- INSTRUCTIONS FOR THE TASK -
After locating the line that contains "intros Hok Hn." in the records below, write out exactly that line and each line after it through the one that contains "Definition log_levels : list", and nothing else.

*-*-*

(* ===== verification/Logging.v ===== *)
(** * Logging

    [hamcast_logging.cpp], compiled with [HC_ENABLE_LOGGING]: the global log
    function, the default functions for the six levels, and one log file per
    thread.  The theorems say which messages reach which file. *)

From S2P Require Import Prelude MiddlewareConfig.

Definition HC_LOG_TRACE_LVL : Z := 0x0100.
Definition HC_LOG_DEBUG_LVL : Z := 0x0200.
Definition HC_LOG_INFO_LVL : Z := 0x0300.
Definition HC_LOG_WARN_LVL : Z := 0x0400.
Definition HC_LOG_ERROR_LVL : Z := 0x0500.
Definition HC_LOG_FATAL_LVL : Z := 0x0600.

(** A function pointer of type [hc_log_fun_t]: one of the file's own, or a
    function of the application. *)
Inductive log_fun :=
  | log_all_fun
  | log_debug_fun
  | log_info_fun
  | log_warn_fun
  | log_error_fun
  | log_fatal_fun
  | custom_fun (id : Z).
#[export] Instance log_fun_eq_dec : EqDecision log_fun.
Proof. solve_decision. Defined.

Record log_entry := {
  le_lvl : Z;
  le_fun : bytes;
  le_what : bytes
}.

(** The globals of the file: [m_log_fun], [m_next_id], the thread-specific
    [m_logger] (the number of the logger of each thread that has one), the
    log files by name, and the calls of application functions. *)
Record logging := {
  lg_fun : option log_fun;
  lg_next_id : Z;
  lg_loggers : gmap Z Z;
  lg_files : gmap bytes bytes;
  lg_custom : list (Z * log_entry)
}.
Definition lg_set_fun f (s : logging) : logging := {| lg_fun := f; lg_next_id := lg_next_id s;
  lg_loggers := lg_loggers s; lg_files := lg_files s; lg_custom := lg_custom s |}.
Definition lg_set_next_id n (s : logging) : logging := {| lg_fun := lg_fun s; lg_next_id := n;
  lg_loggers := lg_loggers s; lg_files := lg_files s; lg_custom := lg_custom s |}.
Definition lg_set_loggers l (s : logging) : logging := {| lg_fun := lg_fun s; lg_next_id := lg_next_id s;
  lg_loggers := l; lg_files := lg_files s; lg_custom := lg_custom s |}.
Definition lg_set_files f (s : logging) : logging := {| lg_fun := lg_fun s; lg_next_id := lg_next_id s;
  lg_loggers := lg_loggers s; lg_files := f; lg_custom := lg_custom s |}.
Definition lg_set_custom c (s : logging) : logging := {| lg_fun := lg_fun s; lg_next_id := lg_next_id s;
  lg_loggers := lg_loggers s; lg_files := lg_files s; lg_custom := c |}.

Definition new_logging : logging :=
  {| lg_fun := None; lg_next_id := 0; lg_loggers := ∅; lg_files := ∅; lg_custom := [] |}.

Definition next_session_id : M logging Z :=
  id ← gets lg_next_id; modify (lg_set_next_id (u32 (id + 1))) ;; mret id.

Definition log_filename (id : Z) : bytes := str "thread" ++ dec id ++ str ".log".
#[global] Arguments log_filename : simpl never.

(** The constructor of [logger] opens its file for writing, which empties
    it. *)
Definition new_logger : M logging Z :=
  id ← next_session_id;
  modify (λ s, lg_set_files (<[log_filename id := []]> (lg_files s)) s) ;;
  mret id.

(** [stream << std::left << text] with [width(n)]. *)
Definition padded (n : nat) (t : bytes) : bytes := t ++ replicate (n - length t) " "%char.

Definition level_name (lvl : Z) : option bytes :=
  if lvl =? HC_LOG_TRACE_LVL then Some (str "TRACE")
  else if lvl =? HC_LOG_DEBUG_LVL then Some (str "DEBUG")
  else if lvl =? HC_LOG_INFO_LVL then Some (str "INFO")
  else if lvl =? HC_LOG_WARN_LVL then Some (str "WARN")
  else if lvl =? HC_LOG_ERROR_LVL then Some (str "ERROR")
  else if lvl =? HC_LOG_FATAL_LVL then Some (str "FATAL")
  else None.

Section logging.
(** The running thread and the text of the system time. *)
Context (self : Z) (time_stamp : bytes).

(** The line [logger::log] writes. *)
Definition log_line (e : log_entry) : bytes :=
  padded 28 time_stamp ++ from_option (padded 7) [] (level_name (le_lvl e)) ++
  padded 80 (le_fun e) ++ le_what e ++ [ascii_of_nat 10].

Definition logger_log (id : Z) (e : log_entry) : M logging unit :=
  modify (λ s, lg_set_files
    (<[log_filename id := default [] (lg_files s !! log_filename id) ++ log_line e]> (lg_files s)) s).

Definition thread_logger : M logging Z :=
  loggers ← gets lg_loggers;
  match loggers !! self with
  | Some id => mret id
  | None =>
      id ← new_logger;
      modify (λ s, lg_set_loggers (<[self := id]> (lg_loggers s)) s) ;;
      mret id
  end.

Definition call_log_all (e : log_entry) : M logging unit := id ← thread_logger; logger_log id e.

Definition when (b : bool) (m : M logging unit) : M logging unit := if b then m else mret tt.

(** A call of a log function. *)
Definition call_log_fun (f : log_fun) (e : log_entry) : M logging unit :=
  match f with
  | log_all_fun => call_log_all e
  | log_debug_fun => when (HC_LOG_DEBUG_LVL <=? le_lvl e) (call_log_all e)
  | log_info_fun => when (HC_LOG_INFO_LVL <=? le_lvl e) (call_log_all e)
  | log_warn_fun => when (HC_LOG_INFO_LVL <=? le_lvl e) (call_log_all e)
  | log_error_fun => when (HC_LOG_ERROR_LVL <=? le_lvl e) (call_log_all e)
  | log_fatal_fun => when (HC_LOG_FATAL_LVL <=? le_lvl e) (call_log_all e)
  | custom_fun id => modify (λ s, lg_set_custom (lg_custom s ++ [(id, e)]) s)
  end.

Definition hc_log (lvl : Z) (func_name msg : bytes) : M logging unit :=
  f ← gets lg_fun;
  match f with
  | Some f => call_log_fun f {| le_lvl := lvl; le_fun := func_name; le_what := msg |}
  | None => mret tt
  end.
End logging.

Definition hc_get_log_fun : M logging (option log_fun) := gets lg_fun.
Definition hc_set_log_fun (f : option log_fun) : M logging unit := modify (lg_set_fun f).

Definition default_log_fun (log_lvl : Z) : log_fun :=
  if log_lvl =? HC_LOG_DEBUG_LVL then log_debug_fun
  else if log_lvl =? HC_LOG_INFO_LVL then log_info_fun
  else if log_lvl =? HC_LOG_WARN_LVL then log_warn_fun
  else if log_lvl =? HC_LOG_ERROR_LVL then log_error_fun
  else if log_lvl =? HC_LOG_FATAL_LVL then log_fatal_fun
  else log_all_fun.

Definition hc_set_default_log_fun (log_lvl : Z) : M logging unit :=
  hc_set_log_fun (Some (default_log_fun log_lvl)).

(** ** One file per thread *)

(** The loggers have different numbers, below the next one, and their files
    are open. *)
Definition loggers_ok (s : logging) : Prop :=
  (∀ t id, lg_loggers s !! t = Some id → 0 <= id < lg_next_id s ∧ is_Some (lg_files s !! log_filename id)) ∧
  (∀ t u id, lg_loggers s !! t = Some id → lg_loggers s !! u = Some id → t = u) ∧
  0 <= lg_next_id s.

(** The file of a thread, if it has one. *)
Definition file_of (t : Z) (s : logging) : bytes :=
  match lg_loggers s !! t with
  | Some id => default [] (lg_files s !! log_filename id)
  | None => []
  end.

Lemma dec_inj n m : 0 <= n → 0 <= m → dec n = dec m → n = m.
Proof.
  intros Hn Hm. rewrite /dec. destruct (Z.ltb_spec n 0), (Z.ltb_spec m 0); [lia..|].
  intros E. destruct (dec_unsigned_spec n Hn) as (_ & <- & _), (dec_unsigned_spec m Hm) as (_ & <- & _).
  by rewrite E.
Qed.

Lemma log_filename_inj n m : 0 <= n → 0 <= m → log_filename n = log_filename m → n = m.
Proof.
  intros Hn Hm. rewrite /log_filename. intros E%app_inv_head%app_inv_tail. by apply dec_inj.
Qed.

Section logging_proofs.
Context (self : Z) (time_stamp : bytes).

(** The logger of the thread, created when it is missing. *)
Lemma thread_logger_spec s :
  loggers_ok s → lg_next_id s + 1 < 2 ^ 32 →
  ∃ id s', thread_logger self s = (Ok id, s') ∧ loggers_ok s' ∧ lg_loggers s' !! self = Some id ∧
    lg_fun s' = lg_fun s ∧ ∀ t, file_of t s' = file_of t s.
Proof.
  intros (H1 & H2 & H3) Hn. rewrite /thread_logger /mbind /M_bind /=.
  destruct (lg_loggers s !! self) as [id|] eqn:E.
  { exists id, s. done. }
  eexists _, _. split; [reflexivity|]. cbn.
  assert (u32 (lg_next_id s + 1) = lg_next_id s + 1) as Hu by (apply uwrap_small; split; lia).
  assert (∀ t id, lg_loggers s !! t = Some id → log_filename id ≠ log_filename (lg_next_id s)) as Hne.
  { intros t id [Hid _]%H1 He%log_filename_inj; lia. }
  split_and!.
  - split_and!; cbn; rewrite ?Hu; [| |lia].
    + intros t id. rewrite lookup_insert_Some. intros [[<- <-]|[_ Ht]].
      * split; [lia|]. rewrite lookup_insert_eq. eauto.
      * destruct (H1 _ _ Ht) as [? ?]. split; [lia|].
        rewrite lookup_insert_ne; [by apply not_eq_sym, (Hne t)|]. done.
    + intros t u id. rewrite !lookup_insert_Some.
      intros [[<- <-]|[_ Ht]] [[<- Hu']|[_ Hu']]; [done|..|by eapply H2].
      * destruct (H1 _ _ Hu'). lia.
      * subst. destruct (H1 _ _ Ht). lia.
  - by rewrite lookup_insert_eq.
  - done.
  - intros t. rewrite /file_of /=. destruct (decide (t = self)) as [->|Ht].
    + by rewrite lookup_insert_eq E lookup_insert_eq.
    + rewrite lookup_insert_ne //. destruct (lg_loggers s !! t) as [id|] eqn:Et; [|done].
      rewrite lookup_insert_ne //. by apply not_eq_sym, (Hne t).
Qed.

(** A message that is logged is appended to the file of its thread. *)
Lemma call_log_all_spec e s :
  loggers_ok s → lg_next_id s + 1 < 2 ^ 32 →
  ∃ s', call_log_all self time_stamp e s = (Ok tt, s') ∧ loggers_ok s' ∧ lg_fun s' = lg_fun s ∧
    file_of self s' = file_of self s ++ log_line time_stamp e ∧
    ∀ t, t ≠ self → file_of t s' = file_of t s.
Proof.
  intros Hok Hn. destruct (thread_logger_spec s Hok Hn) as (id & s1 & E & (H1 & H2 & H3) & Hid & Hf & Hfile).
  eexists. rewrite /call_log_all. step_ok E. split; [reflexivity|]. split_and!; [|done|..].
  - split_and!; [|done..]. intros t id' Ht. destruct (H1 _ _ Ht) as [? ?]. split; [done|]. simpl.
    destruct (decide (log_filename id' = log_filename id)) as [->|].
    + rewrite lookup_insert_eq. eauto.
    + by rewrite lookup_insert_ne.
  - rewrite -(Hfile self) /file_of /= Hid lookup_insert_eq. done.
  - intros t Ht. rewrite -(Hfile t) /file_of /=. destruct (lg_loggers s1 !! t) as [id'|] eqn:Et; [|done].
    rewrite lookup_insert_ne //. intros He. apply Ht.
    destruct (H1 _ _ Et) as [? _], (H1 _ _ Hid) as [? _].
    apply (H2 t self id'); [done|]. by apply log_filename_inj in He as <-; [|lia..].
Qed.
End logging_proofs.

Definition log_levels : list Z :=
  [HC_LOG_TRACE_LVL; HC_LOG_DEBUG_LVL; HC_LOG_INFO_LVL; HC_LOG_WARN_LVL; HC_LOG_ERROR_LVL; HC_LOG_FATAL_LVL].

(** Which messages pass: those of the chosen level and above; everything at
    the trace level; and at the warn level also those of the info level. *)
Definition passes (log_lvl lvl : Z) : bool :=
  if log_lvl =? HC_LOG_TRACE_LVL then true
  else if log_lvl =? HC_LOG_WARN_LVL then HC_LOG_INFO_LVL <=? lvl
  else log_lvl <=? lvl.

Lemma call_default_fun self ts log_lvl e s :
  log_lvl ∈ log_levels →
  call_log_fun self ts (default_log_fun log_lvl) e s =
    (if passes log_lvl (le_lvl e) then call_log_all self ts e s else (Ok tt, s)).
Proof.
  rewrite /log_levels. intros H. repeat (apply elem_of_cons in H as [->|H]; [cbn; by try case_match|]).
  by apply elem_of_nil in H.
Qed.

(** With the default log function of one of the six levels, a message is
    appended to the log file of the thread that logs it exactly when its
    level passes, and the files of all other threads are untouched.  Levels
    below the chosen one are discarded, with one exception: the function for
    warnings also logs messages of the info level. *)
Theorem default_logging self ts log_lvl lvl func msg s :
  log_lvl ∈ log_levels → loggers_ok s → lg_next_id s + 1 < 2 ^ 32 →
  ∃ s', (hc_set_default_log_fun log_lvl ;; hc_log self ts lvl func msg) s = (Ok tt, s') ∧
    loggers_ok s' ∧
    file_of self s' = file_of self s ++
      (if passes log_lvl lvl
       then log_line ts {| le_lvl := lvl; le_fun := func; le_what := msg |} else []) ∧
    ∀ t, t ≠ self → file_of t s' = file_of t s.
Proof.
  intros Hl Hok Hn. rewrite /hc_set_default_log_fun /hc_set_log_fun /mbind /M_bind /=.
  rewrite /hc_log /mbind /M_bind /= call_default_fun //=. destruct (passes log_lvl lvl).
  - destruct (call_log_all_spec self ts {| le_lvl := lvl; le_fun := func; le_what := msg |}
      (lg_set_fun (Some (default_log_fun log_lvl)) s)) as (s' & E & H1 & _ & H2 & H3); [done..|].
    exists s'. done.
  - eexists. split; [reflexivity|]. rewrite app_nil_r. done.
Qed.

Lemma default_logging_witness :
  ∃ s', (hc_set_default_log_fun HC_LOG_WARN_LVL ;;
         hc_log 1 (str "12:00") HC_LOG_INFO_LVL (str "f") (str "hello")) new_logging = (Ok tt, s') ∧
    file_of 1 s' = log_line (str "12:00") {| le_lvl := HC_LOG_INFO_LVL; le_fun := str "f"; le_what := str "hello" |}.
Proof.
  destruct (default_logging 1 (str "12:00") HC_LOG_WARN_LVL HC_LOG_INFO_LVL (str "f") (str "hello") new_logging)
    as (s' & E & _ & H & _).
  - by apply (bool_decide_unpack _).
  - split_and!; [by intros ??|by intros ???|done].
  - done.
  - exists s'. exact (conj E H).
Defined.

*-*-*

- WRITTEN RESPONSE -
  intros Hok Hn. destruct (thread_logger_spec s Hok Hn) as (id & s1 & E & (H1 & H2 & H3) & Hid & Hf & Hfile).
  eexists. rewrite /call_log_all. step_ok E. split; [reflexivity|]. split_and!; [|done|..].
  - split_and!; [|done..]. intros t id' Ht. destruct (H1 _ _ Ht) as [? ?]. split; [done|]. simpl.
    destruct (decide (log_filename id' = log_filename id)) as [->|].
    + rewrite lookup_insert_eq. eauto.
    + by rewrite lookup_insert_ne.
  - rewrite -(Hfile self) /file_of /= Hid lookup_insert_eq. done.
  - intros t Ht. rewrite -(Hfile t) /file_of /=. destruct (lg_loggers s1 !! t) as [id'|] eqn:Et; [|done].
    rewrite lookup_insert_ne //. intros He. apply Ht.
    destruct (H1 _ _ Et) as [? _], (H1 _ _ Hid) as [? _].
    apply (H2 t self id'); [done|]. by apply log_filename_inj in He as <-; [|lia..].
Qed.
End logging_proofs.

Definition log_levels : list Z :=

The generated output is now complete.